Final da primeira metade da década de quarenta.
 
Querem saber? Manga, jabuticaba, limão. Um pé de ameixa, a maior das árvores, nos fundos, com os galhos a pender sobre o muro dos vizinhos, residências da rua paralela, a dos Andradas; nunca se resistia à tentação de subir nele, muito alto, embora se soubesse diante mão que se repetiria mil vezes o medo de descer. Laranja azeda, própria para doces. E muitas, muitas goiabeiras. Guardada na retina a figura de mamãe, debruçada sobre os tachos, forno a lenha, a revolver o caldo grosso e avermelhado da mais saborosa das geléias.
 
Para os mais novos, só restaria o consolo de conhecer o majestoso sobradão da Barão do Itaim através de raras fotos. Faça-se porém uma idéia de com que carinho se recordam dele aqueles que o viram e, mais ainda, quem alguma vez o tivesse visitado nos seus interiores. Pois saiba-se que as últimas pessoas a habitarem aquele prédio inesquecível, foram os componentes de nossa família, seus moradores por alguns anos.
 
Na entrada, um saguão amplo e, de cada lado, dois cômodos espaçosos. Naquele do lado direito, papai instalou a gráfica que trouxera de Capivari. Ocupamos todo o térreo. No andar superior, mantidas as instalações, autêntico relicário de móveis finos, cortinas e pertences, dos proprietários. Apareciam de quando em vez.
 
Foram esses os anos áureos da infância, na Rua Barão do Itaim e adjacências. Quem tinha um quintal dessas dimensões pagava o preço de vê-lo sempre cheio de crianças. Aliás, quintais grandes eram por demais comuns nas casas mais antigas.
 
Mas um dia o sobradão foi ao solo. Resistiu o quanto pôde. Apesar de ser construção antiga, uma vez que o seu proprietário anterior, o próprio Barão, ali morou até 1908, dominava o quarteirão com imponência..
 
Vetusto, inteiro, sólido, à espera somente de um restauro para perpetuar sua presença no centro de Itu. Infelizmente, veio a ceder lugar a outro, belo e também de fina concepção arquitetônica - o Paço Municipal - no entanto, um erro de previsão. Serviu por pouco tempo. E meio século seria pouco? Para próprios públicos, sim. Um prédio tão suntuoso como o do Paço, porém de maiores dimensões, poderia ter sido erguido noutro local, preservado o anterior. A cidade estaria inquestionavelmente mais rica, sem ter-se perpetrado tão lastimável mutilação. De certo modo, o sobradão vencido, fez sua cobrança. Mostrou o erro dos imprevidentes. O novo prédio, no que respeita à finalidade de seu uso, resistiu menos. Ademais, íntegro estaria o sobradão até os dias atuais se o não tivessem demolido.
 
No entanto, embora poucos notassem, do pomar do sobradão sobrara uma única árvore. Aquela mangueira, quase escondida, entre a parede do fundo da Prefeitura e o portão lateral, na Travessa Monsenhor Monteiro. Curiosamente, no final dos anos sessenta, fôramos servidor municipal, auxiliar do saudoso Luís Colaneri, na Câmara. Do primeiro andar, pela janela, apanhávamos muitas mangas. As primícias, para a namorada. Ela disso nunca se esquece e sempre nos relembra.

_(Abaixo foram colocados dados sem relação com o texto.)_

(* ===== verification/TrustStatements.v ===== *)
(** * Signed trust statements (crates/umc-core/src/trust_statement.rs)

    Introductions, revocations and delegation certificates: their canonical
    bytes, their signatures, and the verification of a chain of delegations. *)

From Stdlib Require Import Strings.String Sorting.Sorted.
From stdpp Require Import sets.
From S2P Require Import Prelude Codec Sorting Records Crypto Identity HandshakeMessages HandshakeKeys Canonical.

(** ** Shared pieces *)

(** [String::from_utf8] accepts exactly the well-formed sequences. *)
Definition between (lo hi b : u8) : bool := (lo <=? b) && (b <=? hi).
Definition continuation (b : u8) : bool := between 0x80 0xBF b.

Definition second_of_three (b c : u8) : bool :=
  ((b =? 0xE0) && between 0xA0 0xBF c) || (between 0xE1 0xEC b && continuation c) ||
  ((b =? 0xED) && between 0x80 0x9F c) || (between 0xEE 0xEF b && continuation c).

Definition second_of_four (b c : u8) : bool :=
  ((b =? 0xF0) && between 0x90 0xBF c) || (between 0xF1 0xF3 b && continuation c) ||
  ((b =? 0xF4) && between 0x80 0x8F c).

Fixpoint utf8 (l : list u8) : bool :=
  match l with
  | [] => true
  | b :: l1 =>
      if b <? 0x80 then utf8 l1
      else match l1 with
      | [] => false
      | c1 :: l2 =>
          if between 0xC2 0xDF b then continuation c1 && utf8 l2
          else match l2 with
          | [] => false
          | c2 :: l3 =>
              if second_of_three b c1 then continuation c2 && utf8 l3
              else match l3 with
              | [] => false
              | c3 :: l4 => second_of_four b c1 && continuation c2 && continuation c3 && utf8 l4
              end
          end
      end
  end.

(** [vec.dedup()] removes all but the first of each run of equal elements. *)
Fixpoint dedup {A} `{EqDecision A} (l : list A) : list A :=
  match l with
  | [] => []
  | x :: l' =>
      match l' with
      | [] => [x]
      | y :: _ => if decide (x = y) then dedup l' else x :: dedup l'
      end
  end.

Definition INTRODUCTION_STATEMENT_VERSION : u8 := 1.
Definition MAX_INTRODUCTION_SCOPE : usize := 256.
Definition MAX_INTRODUCTION_STATEMENT : usize := 512.
Definition INTRODUCTION_RESTRICTION_MASK : u8 := 7.
Definition REVOCATION_STATEMENT_VERSION : u8 := 1.
Definition MAX_REVOCATION_STATEMENT : usize := 256.
Definition DELEGATION_STATEMENT_VERSION : u8 := 1.
Definition MAX_DELEGATION_CAPABILITIES : usize := 32.
Definition MAX_DELEGATION_CAPABILITY_LEN : usize := 64.
Definition MAX_DELEGATION_CAPABILITY_BYTES : usize := 1024.
Definition MAX_DELEGATION_CHAIN_LENGTH : usize := 4.
Definition MAX_DELEGATION_CHAIN_BYTES : usize := 8 * 1024.

Definition zero_id (id : list u8) : bool := bool_decide (id = zeros 32).

(** ** Introductions *)

Module IntroductionError.
Inductive t :=
| Version | EndpointIdMismatch | SameEndpoint | BadSignature | Expired | InvalidScope | InvalidEvidence
| InvalidConfidence | InvalidRestrictions | Oversized | Truncated | TrailingBytes.
End IntroductionError.

Module SubjectEvidence.
Inductive t :=
| BindingDigest (value : list u8)
| StaticHandshakeKey (value : list u8).

#[global] Instance t_eq_dec : EqDecision t.
Proof. solve_decision. Defined.

Definition tag_and_bytes (e : t) : u8 * list u8 :=
  match e with
  | BindingDigest value => (0, value)
  | StaticHandshakeKey value => (1, value)
  end.

Definition from_parts (tag : u8) (value : list u8) : Result IntroductionError.t t :=
  if zero_id value then Err IntroductionError.InvalidEvidence
  else match tag with
  | 0 => Ok (BindingDigest value)
  | 1 => Ok (StaticHandshakeKey value)
  | _ => Err IntroductionError.InvalidEvidence
  end.
End SubjectEvidence.

Module SignedIntroduction.
Record t := mk {
  version : u8;
  introducer_endpoint_id : list u8;
  subject_endpoint_id : list u8;
  subject_evidence : SubjectEvidence.t;
  allowed_use : list u8;
  expires_at_ms : u64;
  delegated_confidence : u8;
  sharing_restrictions : u8;
  sequence : u64;
  signature : list u8
}.

#[global] Instance t_eq_dec : EqDecision t.
Proof. solve_decision. Defined.

Definition signed_bytes (s : t) : list u8 :=
  let '(evidence_tag, evidence) := SubjectEvidence.tag_and_bytes s.(subject_evidence) in
  [s.(version)] ++ s.(introducer_endpoint_id) ++ s.(subject_endpoint_id) ++ [evidence_tag] ++ evidence ++
  be16 (len s.(allowed_use)) ++ s.(allowed_use) ++ to_be_bytes 8 s.(expires_at_ms) ++
  [s.(delegated_confidence)] ++ [s.(sharing_restrictions)] ++ to_be_bytes 8 s.(sequence).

Tantos anos depois, ao passar por ali, indefectivelmente, tínhamos sempre um olhar de afeto para com a querida mangueira. Uma espécie de saudação, sem que ninguém soubesse, que o coração fazia com reverência e saudade. Cada árvore do pomar tinha seus casos particulares. Sobre essa mangueira, um episódio em que meu sobrinho Carlos, nós da mesma idade, deixou-se ele prender pela cabeça, entalada entre o vértice que se abria logo acima do tronco. Claro que a árvore ainda era muito menor. Socorrido por adultos, ganhou de sobra as palmadas do pai.
 
Está aí, amigos. Eis que, há algum tempo, levamos um choque. Algo diferente no beco, na Monsenhor Monteiro, logradouro pequeno mas prazeroso, palco de tantas peraltices de um passado distante e que servia de campo para peladas diárias com bola de meia. Faltava algo. Como já tínhamos passado, demos um giro no quarteirão e voltamos para conferir.
 
Tinham posto abaixo a frondosa mangueira...
 
Saudosista, bobo talvez, ficamos sem reação. Não houve como reprimir o sentimento de profunda tristeza, um misto de desaponto e impotência.
 
Hão de dizer que era velha demais, imprestável, a oferecer risco e coisas iguais. Quando se quer por árvores por terra, fazem-no os homens, afinal, com e sem motivo. Mesmo o replantio, não devolve a vida por inteiro. Parece a mesma coisa só para quem não sabe que as árvores, além de vida, têm história e alma. A mangueira tinha. Quantas vezes conversamos. De quantos segredos não terá ela sido guardiã, de toda uma infância vivida à sua sombra. Quantas vezes não cruzamos os braços para esconder o rosto, os braços apoiados no seu tronco, para chorar às escondidas por causa de problemas infantis e motivo de zombaria dos grandes, que não sabem perceber as frustrações dos pequenos, importantíssimas pelo menos para estes. Quantas vezes ela se postou, paciente e acolhedora, como depositária silente de inocentes queixumes. Parece impossível; há, entretanto, quem passe em branco pela mais terna das quadras da vida. Se você não tem vontade de voltar a ser criança, fique certo, não viveu. O que quer que realize doravante não lhe recobra o que perdeu.
 
A mangueira caiu porque foi extirpada.
 
Desapareceu, com isso, a marca última de um sítio imorredouro.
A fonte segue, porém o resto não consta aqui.